(** * sangreal_db.core.database: the [DataBase] facade

    A shallow embedding of [src/sangreal_db/core/database.py].

    The facade is a Python object whose attribute reads are intercepted
    ([__getattribute__] / [__getattr__]) to resolve table names lazily.
    The embedding keeps the instance [__dict__] as a finite map, the mapped
    classes built by the auto-mapper as a heap addressed by identity, and
    threads both through a small state-and-exception monad.  Calls made to
    the external collaborators (metadata reflection, session execution) are
    recorded in a trace so that statements about "how often" and "never
    reached" can be stated. *)

From stdpp Require Import base option list gmap strings.
From Stdlib Require Import Ascii.

Local Open Scope string_scope.
Local Open Scope list_scope.

(** ** Python strings: [str.lower] and [str.upper] on the ASCII range *)

Definition lower_ascii (c : ascii) : ascii :=
  let n := nat_of_ascii c in
  if (65 <=? n)%nat && (n <=? 90)%nat then ascii_of_nat (n + 32) else c.

Definition upper_ascii (c : ascii) : ascii :=
  let n := nat_of_ascii c in
  if (97 <=? n)%nat && (n <=? 122)%nat then ascii_of_nat (n - 32) else c.

Fixpoint lower (s : string) : string :=
  match s with
  | EmptyString => EmptyString
  | String c s' => String (lower_ascii c) (lower s')
  end.

Fixpoint upper (s : string) : string :=
  match s with
  | EmptyString => EmptyString
  | String c s' => String (upper_ascii c) (upper s')
  end.

(** ** The external database, as the reflection collaborator reports it *)

(** An index of a table: [i.name], [i.unique]. *)
Record index := Index { iname : string; unique : bool }.

(** A table constraint; [name] is [None] for an unnamed constraint. *)
Record constraint := Constraint { cname : option string }.
(** * NTRTsim learning scripts: LearningJobMaster and ControllerJobMaster

    A shallow embedding of [scripts/learning/src/jobs/LearningJobMaster.py]
    and [scripts/learning/src/jobs/ControllerJobMaster.py], and the
    properties of the generation pipeline proved about it.

    Python dictionaries with dynamic keys (the configuration's component
    entries, a member's [components], the component populations) are finite
    maps; dictionaries with a fixed set of keys are records whose optional
    keys are [option] fields; Python integers are [Z]; exceptions are an
    error result; the random module, the artifact files, the console and
    the scheduler are fields of an explicit world state. *)

From Stdlib Require Import ZArith String Ascii List Lia DecimalString.
From Stdlib Require DecimalPos DecimalN DecimalZ.
From stdpp Require Import base gmap strings list fin_maps pretty.

Open Scope Z_scope.

(** ** Python values *)

(** Numbers held by parameter vectors. A float is kept as the numeral
    that [str] prints for it, which is the precision the weight files
    retain: sign, whole part and fraction digits (0.1, -2.0); the same
    with an exponent, with or without fraction digits, where [str] uses
    one (1e-05, 1.5e+16); or inf, -inf and nan. The type also holds
    numerals of these shapes that [str] prints for no float (more digits
    than [str] gives, say); what is proved for every value holds of them
    as well. *)
Inductive pynum :=
  | PyInt (z : Z)
  | PyFloat (negative : bool) (whole : N) (fraction : Decimal.uint)
  | PyFloatExp (negative : bool) (whole : N) (fraction : option Decimal.uint)
               (exponent_negative : bool) (exponent : Decimal.uint)
  | PyInf (negative : bool)
  | PyNan.

(** A parameter slot: [None] is Python's [None] placeholder. *)
Definition pval := option pynum.

Definition signed (negative : bool) (whole : N) : Decimal.signed_int :=
  if negative then Decimal.Neg (N.to_uint whole) else Decimal.Pos (N.to_uint whole).

Definition str_num (n : pynum) : string :=
  match n with
  | PyInt z => NilZero.string_of_int (Z.to_int z)
  | PyFloat negative whole fraction =>
      NilZero.string_of_int (signed negative whole) +:+ "." +:+ NilEmpty.string_of_uint fraction
  | PyFloatExp negative whole fraction exponent_negative exponent =>
      NilZero.string_of_int (signed negative whole)
      +:+ match fraction with
          | Some digits => "." +:+ NilEmpty.string_of_uint digits
          | None => ""
          end
      +:+ "e" +:+ (if exponent_negative then "-" else "+")%string
      +:+ NilEmpty.string_of_uint exponent
  | PyInf negative => if negative then "-inf" else "inf"
  | PyNan => "nan"
  end.

(** Python's [str] on a parameter slot. *)
Definition str (x : pval) : string :=
  match x with
  | None => "None"
  | Some n => str_num n
  end.

(** Exceptions raised by the modelled code. *)
Inductive exn :=
  | IndexError
  | KeyError (key : string)
  | TypeError
  | IOError
  | ValueError
  | MissingComponentError (component : string).

Inductive result (A : Type) :=
  | Ok (a : A)
  | Raise (e : exn).
Arguments Ok {A} a.
Arguments Raise {A} e.

(** ** Data model *)

(** [component['params']] of a neural component. *)
Record NeuralParams := {
  neuralParams : list pval;
  numActions : Z;
  numStates : Z;
  numHidden : Z;
  neuralFilename : option string
}.

(** [component['params']]: a list of lists, or the neural dictionary. *)
Inductive Params :=
  | ParamList (rows : list (list pval))
  | ParamNet (net : NeuralParams).

(** A component candidate dictionary. Keys that are added along the way
    ([populationID] by the learning algorithm, [paramID] and [scores] by
    the post-processing) are optional. *)
Record Candidate := {
  params : Params;
  generationID : Z;
  populationID : option Z;
  paramID : option Z;
  scores : option (list pynum)
}.

(** Values of a member's [components] dictionary: the two identifiers and
    one candidate per component name. *)
Inductive mvalue :=
  | MInt (z : Z)
  | MComponent (c : Candidate).

(** Modelled from the spec: the [Member] class of [helpersNew], whose
    source is not part of the two files. A member is its [components]
    dictionary; [Member(memberID, generationID)] starts it with the two
    identifiers (they are read back from it by [writeMemberToFile]) and
    [Member(components=d)] wraps the dictionary [d]. *)
Record Member := { components : gmap string mvalue }.

Definition Member_new (memberID genID : Z) : Member :=
  {| components := <["memberID" := MInt memberID]> (<["generationID" := MInt genID]> ∅) |}.

Definition Member_of (d : gmap string mvalue) : Member := {| components := d |}.

(** Modelled from the spec: the [Generation] class of [helpersNew], whose
    source is not part of the two files: an identifier and the members in
    creation order, filled by the append-only [addMember]. *)
Record Generation := { ID : Z; members : list Member }.

Definition Generation_new (genID : Z) : Generation := {| ID := genID; members := [] |}.

Definition addMember (g : Generation) (m : Member) : Generation :=
  {| ID := ID g; members := members g ++ [m] |}.

Definition getMembers (g : Generation) : list Member := members g.

(** ** Configuration *)

Record PathInfo := {
  trialPath : string;
  fileName : string;
  executable : string;
  seedDirectory : string
}.

(** The YAML value under [terrains]: a string, a list of terrain
    descriptors, or a scalar that cannot be iterated. *)
Inductive yaml_terrains :=
  | TString (s : string)
  | TList (l : list (list (list Z)))
  | TScalar (z : Z).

________________________

## Assigned task
Could you repeat exactly the lines above from the line with "(** ** Python values *)" up to and including the line with "one (1e-05, 1.5e+16);", and only those?

## Expected answer
(** ** Python values *)

(** Numbers held by parameter vectors. A float is kept as the numeral
    that [str] prints for it, which is the precision the weight files
    retain: sign, whole part and fraction digits (0.1, -2.0); the same
    with an exponent, with or without fraction digits, where [str] uses
    one (1e-05, 1.5e+16); or inf, -inf and nan. The type also holds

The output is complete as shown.